## WHAT THE EXERCISE ASKS
The word "exactly" may appear in some lines of the data; copy every such line.

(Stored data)
*-*-*

(** The encoding consists of octets. *)
Lemma ident_bytes class form id : 0 <= class < 4 -> 0 <= form < 2 -> 0 <= id < 16384 -> bytes (ident class form id).
Proof.
  intros C F I.
  assert (H : forall c, 0 <= c < 32 -> is_byte (class * 64 + form * 32 + c)) by (unfold is_byte; lia).
  assert (D : is_byte (128 + id / 128)) by (unfold is_byte; div_facts id 128; lia).
  unfold ident; destruct (Z.ltb_spec id 31); [|destruct (Z.ltb_spec id 128)]; rewrite !bytes_cons.
  - split; [apply H; lia | constructor].
  - split; [apply H; lia|]; split; [unfold is_byte; lia | constructor].
  - split; [apply H; lia|]; split; [exact D|]; split; [apply septet_mod | constructor].
Qed.

Lemma lenoct_bytes n : 0 <= n <= INT_MAX -> bytes (lenoct n).
Proof.
  intros R; destruct (lenoct_len_octs n R) as [n' B| |os Z B].
  - repeat constructor; unfold is_byte; lia.
  - repeat constructor; unfold is_byte; lia.
  - constructor; [unfold is_byte; lia | exact B].
Qed.

Lemma wrap_bytes s body : bytes body -> zlen body <= INT_MAX -> bytes (wrap s body).
Proof.
  intros B L; unfold wrap; pose proof (zlen_nonneg body).
  destruct (definite s (zlen body)); rewrite !bytes_app.
  - split; [apply lenoct_bytes; lia | exact B].
  - split; [|split; [exact B|]]; repeat constructor; unfold is_byte; lia.
Qed.

Lemma ber_bytes s p : pe_ok p -> tags14 (pe_value p) -> zlen (ber s (pe_value p)) <= INT_MAX ->
  bytes (ber s (pe_value p)).
Proof.
  induction p as [p IH] using PElement_tree_ind; intros O T L.
  destruct (pe_form_cases p O) as [F|[F|F]].
  - destruct (pe_ok_leaf p O) as (_ & _ & (E & M & B) & _); [rewrite F; discriminate|].
    rewrite (pe_value_prim p F) in *; destruct T as [C I]; cbn [ber] in *; pose proof (zlen_nonneg (pe_data p)).
    apply bytes_app; split; [apply ident_bytes; lia|]; apply bytes_app; split; [apply lenoct_bytes; lia | exact B].
  - destruct (pe_ok_leaf p O) as (_ & _ & (_ & _ & B) & _); [rewrite F; discriminate|].
    rewrite (pe_value_icons p F) in *; exact B.
  - destruct (pe_ok_node p O F) as (_ & _ & M); rewrite (pe_value_cons p F) in *.
    destruct T as [[C I] T]; apply fold_and in T; cbn [ber] in *; fold (ber_list s (pe_cons p)) in *; rewrite zlen_app in L.
    pose proof (wrap_body s (ber_list s (pe_cons p))); pose proof (zlen_nonneg (ident (pe_class p) 1 (pe_id p))).
    apply bytes_app; split; [apply ident_bytes; lia|]; apply wrap_bytes; [|lia].
    assert (Lb : zlen (ber_list s (pe_cons p)) <= INT_MAX) by lia; clear - IH T M Lb; unfold ber_list in *.
    induction IH as [|q l Q _ IHl]; simpl in *; [constructor|].
    inversion_clear T; inversion_clear M; rewrite zlen_app in Lb.
    pose proof (zlen_nonneg (ber s (pe_value q))); pose proof (zlen_nonneg (concat (map (ber s) (map pe_value l)))).
    apply bytes_app; split; [apply Q | apply IHl]; auto; lia.
Qed.

(** * The properties of the decoder *)

(** The outcome of [ps2pe] on the octets [input]. *)
Definition decoder_outcome `{Allocator} {U} `{PSReader U} (ps : PStream U) (r : dec U PElement) : Prop :=
  exists o ps', r = Val (o, ps') /\
  match o with
  | Some p => exists os, moved ps ps' os /\ enc (pe_value p) os /\ decoded p
  | None => ps_errno ps' <> PS_ERR_NONE \/ ps_input ps = []
  end.

Lemma ps2pe_sound `{Allocator} {U} `{PSReader U} (ps : PStream U) fuel : dec_pre ps ->
  (length (ps_input ps) < fuel)%nat ->
  (out_of_memory /\ ps2pe fuel ps = UB) \/ decoder_outcome ps (ps2pe fuel ps).
Proof.
  intros D F; destruct fuel as [|fuel]; [lia|]; unfold ps2pe, decoder_outcome.
  pose proof (ps2pe_aux_top fuel ps D) as T; destruct (ps2pe_aux_sound (S fuel) ps D F) as [[O E]|(o & ps' & E & R)];
    destruct (ps_input ps) as [|c l] eqn:I.
  - right; destruct T as (ps' & -> & _); exists None, ps'; auto.
  - left; rewrite T; auto.
  - right; destruct T as (ps1 & -> & _); exists None, ps1; auto.
  - right; rewrite T; exists o, ps'; split; [exact E|]; destruct o; [exact R | auto].
Qed.

Lemma ps2pe_complete `{Allocator} {U} `{PSReader U} (ps : PStream U) fuel v os rest :
  memory_ok -> pool_ok -> enc v os -> (length os <= fuel)%nat -> dec_pre ps -> ps_input ps = os ++ rest ->
  exists p ps', ps2pe fuel ps = Val (Some p, ps') /\ pe_value p = v /\ moved ps ps' os /\ ps_input ps' = rest.
Proof.
  intros M P E L D I; pose proof (enc_nonempty v os E) as N; destruct fuel as [|fuel]; [lia|].
  destruct (ps2pe_aux_complete M P (S fuel) v os ps rest E L D I) as (p & V & K).
  destruct (dec_known_input ps _ os p rest I K) as (ps' & R & M' & I').
  exists p, ps'; split; [|auto]; unfold ps2pe; pose proof (ps2pe_aux_top fuel ps D) as T.
  rewrite I in T; destruct os as [|o os]; [simpl in N; lia|]; cbn [app] in T; rewrite T; exact R.
Qed.

(** C21. The decoder is total and safe: on any octets whatever, with fuel for the
    length of the input, it either returns an element, having read exactly an
    encoding of it, or reports an error (the clean end of the stream apart);
    it never reads outside its buffers, and aborts only for want of memory. *)
Theorem ps2pe_total : forall (A : Allocator) (U : Type) (O : PSOps U) (R : PSReader U) (ps : PStream U) fuel,
  dec_pre ps -> (length (ps_input ps) < fuel)%nat ->
  (out_of_memory /\ ps2pe fuel ps = UB) \/
  exists o ps', ps2pe fuel ps = Val (o, ps') /\
    match o with
    | Some p => exists os, ps_input ps = os ++ ps_input ps' /\ ps_byteno ps' = ps_byteno ps + zlen os /\
        enc (pe_value p) os /\ decoded p
    | None => ps_errno ps' <> PS_ERR_NONE \/ ps_input ps = []
    end.
Proof.
  intros A U O R ps fuel D F; destruct (ps2pe_sound ps fuel D F) as [E|(o & ps' & E & C)]; [auto|].
  right; exists o, ps'; split; [exact E|]; destruct o as [p|]; [|exact C].
  destruct C as (os & (I & B & _) & C); exists os; auto.
Qed.

(** C17. The decoder recognises exactly its grammar: with memory granted it
    succeeds if and only if some prefix of the input is an encoding, and then
    the value and the octets taken are those of that encoding. *)
Theorem ps2pe_decides_grammar : forall (A : Allocator) (U : Type) (O : PSOps U) (R : PSReader U) (ps : PStream U) fuel,
  memory_ok -> pool_ok -> dec_pre ps -> (length (ps_input ps) < fuel)%nat ->
  exists o ps', ps2pe fuel ps = Val (o, ps') /\
    forall v rest, (exists os, ps_input ps = os ++ rest /\ enc v os) <->
                   (option_map pe_value o = Some v /\ ps_input ps' = rest).
Proof.
  intros A U O R ps fuel M P D F; destruct (ps2pe_sound ps fuel D F) as [[E _]|(o & ps' & E & C)].
  { exfalso; destruct E as [(n & _ & E)|(c & f & i & E)]; [rewrite M in E | rewrite P in E]; discriminate. }
  exists o, ps'; split; [exact E|]; intros v rest; split.
  - intros (os & I & En); destruct (ps2pe_complete ps fuel v os rest M P En) as (p & ps1 & E1 & V & _ & I1); auto.
    { rewrite I, length_app in F; lia. }
    rewrite E in E1; injection E1 as -> ->; simpl; split; congruence.
  - destruct o as [p|]; intros [Ev Ir]; [|discriminate]; injection Ev as <-.
    destruct C as (os & (I & _) & En & _); exists os; rewrite <- Ir; auto.
Qed.

(** C18. Round trip: what [pe2ps] writes on a string stream, followed by anything,
    [ps2pe] reads back from a string stream, copied or in line: the element
    has the same abstract value and the octets that follow are left unread. *)
Theorem ps2pe_pe2ps : forall (A : Allocator) s p rest in_line, memory_ok -> pool_ok ->
  pe_ok p -> tags14 (pe_value p) -> plain (pe_value p) -> bytes rest ->
  2 * zlen (ber s (pe_value p) ++ rest) + 3 * BUFSIZ <= INT_MAX ->
  exists ps1 p1 ps2 q ps3,
    pe2ps s str_stream p = Val (OK, ps1, p1) /\
    str_setup str_stream (Some (str_output (ps_un ps1) ++ rest)) (zlen (str_output (ps_un ps1) ++ rest)) in_line
      = Val (OK, ps2) /\
    ps2pe (S (length (str_output (ps_un ps1) ++ rest))) ps2 = Val (Some q, ps3) /\
    pe_value q = pe_value p /\ ps_input ps3 = rest.
Proof.
  intros A s p rest i M P Op T Pl Br L; pose proof (zlen_nonneg (ber s (pe_value p) ++ rest)) as N.
  assert (Lb : zlen (ber s (pe_value p)) <= zlen (ber s (pe_value p) ++ rest)) by (rewrite zlen_app; pose proof (zlen_nonneg rest); lia).
  destruct (pe2ps_result s str_stream p Op T) as (ws & p1 & E & V & _ & E1); [unfold BUFSIZ in L; lia|].
  destruct (str_write_all ws str_stream M eq_refl I) as (ps1 & W & _ & _ & _ & O1);
    [discriminate | reflexivity | rewrite E; cbn [str_stream ps_un ps_ptr]; lia |].
  rewrite W in E1; rewrite E in O1; exists ps1, p1; rewrite O1; change (str_output (ps_un str_stream) ++ ber s (pe_value p)) with (ber s (pe_value p)).
  destruct (str_setup_input (ber s (pe_value p) ++ rest) i (or_intror M)) as (ps2 & S2 & R2 & B2 & _ & _ & I2);
    [unfold BUFSIZ in L; lia|].
  destruct (ps2pe_complete ps2 (S (length (ber s (pe_value p) ++ rest))) (pe_value p) (ber s (pe_value p)) rest M P)
    as (q & ps3 & E3 & V3 & _ & I3).
  - apply ber_enc; auto; unfold BUFSIZ in L; lia.
  - rewrite length_app; lia.
  - assert (I2' : ps_input ps2 = ber s (pe_value p) ++ rest) by exact I2.
    split; [split; [split; [exact R2 | easy] | rewrite B2; cbv; easy]|]; rewrite B2, I2'; split; [|unfold BUFSIZ in L; lia].
    apply bytes_app; split; [apply ber_bytes; auto; unfold BUFSIZ in L; lia | exact Br].
  - exact I2.
  - exists ps2, q, ps3; split; [exact E1 | auto].
Qed.

(** A length of four octets with the top bit set is read as a negative
    number: a primitive of length -2 without contents is accepted. *)
Theorem ps2pe_negative_length : forall (A : Allocator), pool_ok ->
  forall b ps, str_setup str_stream (Some (4 :: 132 :: 255 :: 255 :: 255 :: 254 :: b)) (6 + zlen b) 1 = Val (OK, ps) ->
  bytes b -> zlen b <= INT_MAX - 6 ->
  exists p ps', ps2pe 7 ps = Val (Some p, ps') /\ pe_len p = -2 /\ pe_prim p = None /\ ps_input ps' = b.
Proof.
  intros A P b ps S B L; unfold str_setup in S; cbn [negb Z.eqb] in S.
  assert (E : ps = mkPS 0 1 0 (mkStr (Some (4 :: 132 :: 255 :: 255 :: 255 :: 254 :: b)) (6 + zlen b) 0 (6 + zlen b)))
    by (injection S as <-; reflexivity); clear S.
  pose proof (zlen_nonneg b).
  assert (I : ps_input ps = [4] ++ [132; 255; 255; 255; 254] ++ [] ++ b).
  { rewrite E; change (ps_input ?q) with (str_input (ps_un q)); unfold str_input; cbn [ps_un ps_base ps_cnt ps_ptr].
    rewrite (proj2 (Z.leb_gt _ 0)) by lia; reflexivity. }
  assert (D : dec_pre ps).
  { unfold dec_pre; rewrite I, E; split; [split|]; cbn [ps_byteno]; [|cbv; easy|].
    - split; [|easy]; change (str_rok (mkStr (Some (4 :: 132 :: 255 :: 255 :: 255 :: 254 :: b)) (6 + zlen b) 0 (6 + zlen b))).
      unfold str_rok; cbn [ps_base ps_cnt ps_ptr]; rewrite !zlen_cons; lia.
    - cbn [app]; split; [repeat constructor; try (unfold is_byte; lia); exact B|]; rewrite !zlen_cons; lia. }
  destruct (header_complete P 6 ps 0 0 4 (-2) [4] [132; 255; 255; 255; 254] [] b D I) as (ps' & M & I' & K);
    try (simpl; lia).
  - apply (id_low 0 0 4); lia.
  - change (-2) with (i32 (be [255; 255; 255; 254])); change 132 with (128 + zlen [255; 255; 255; 254]).
    apply len_long; [cbn; lia | repeat constructor; unfold is_byte; lia].
  - pose proof (ps2pe_aux_top 6 ps D) as T; rewrite I in T; cbn [app] in T.
    destruct (K (mkPE 0 0 0 0 4 (-2) 0 None [] 0 0 None 0 0)) as (ps2 & E2 & M2).
    { exists ps'; split; [reflexivity | apply moved_refl, M]. }
    exists (mkPE 0 0 0 0 4 (-2) 0 None [] 0 0 None 0 0), ps2; unfold ps2pe; rewrite T.
    repeat split; try exact E2; destruct M2 as (I2 & _); rewrite I in I2.
    apply (app_inv_head ([4] ++ [132; 255; 255; 255; 254] ++ [])); symmetry; exact I2.
Qed.

(** When the copy of a primitive's contents cannot be allocated, the decoder
    does not report PS_ERR_NMEM: it frees a null element, which aborts. *)
Theorem ps2pe_nomem_aborts : forall (A : Allocator), pool_ok -> malloc_ok 1 = false ->
  ps2pe 2 (mkPS 0 0 0 (mkStr (Some [4; 1; 65]) 3 0 3)) = UB.
Proof.
  intros A P M; unfold ps2pe; cbn [ps2pe_aux negb Z.eqb ps_prime ps_primeP str_open].
  change (ps_prime ?p 0) with (OK, p); cbn match; change (OK =? NOTOK) with false; cbn match.
  change (ps_read_id 2 _ 1) with (Val (Some (0, 0, 4), mkPS 0 0 1 (mkStr (Some [4; 1; 65]) 2 1 3))); cbn [cbind].
  unfold pe_alloc; rewrite P.
  change (ps_read_len (mkPS 0 0 1 (mkStr (Some [4; 1; 65]) 2 1 3))) with (Val (Some 1, mkPS 0 0 2 (mkStr (Some [4; 1; 65]) 1 2 3))); cbn [cbind].
  assert (N : malloc_int 1 = false) by exact M.
  cbn -[malloc_int]; unfold read_prim; cbn -[malloc_int]; rewrite N; reflexivity.
Qed.

(** * Witnesses *)

Lemma pool_plenty : @pool_ok plenty.
Proof. intros c f i; reflexivity. Qed.

(** A sequence of a boolean in the indefinite form, then an octet. *)
Definition ex_input : list Z := [48; 128; 1; 1; 255; 0; 0; 7].
Definition ex_stream : PStream str_un := mkPS 0 0 0 (mkStr (Some ex_input) 8 0 8).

*-*-*

## COMPLETED TASK
    length of the input, it either returns an element, having read exactly an
(** C17. The decoder recognises exactly its grammar: with memory granted it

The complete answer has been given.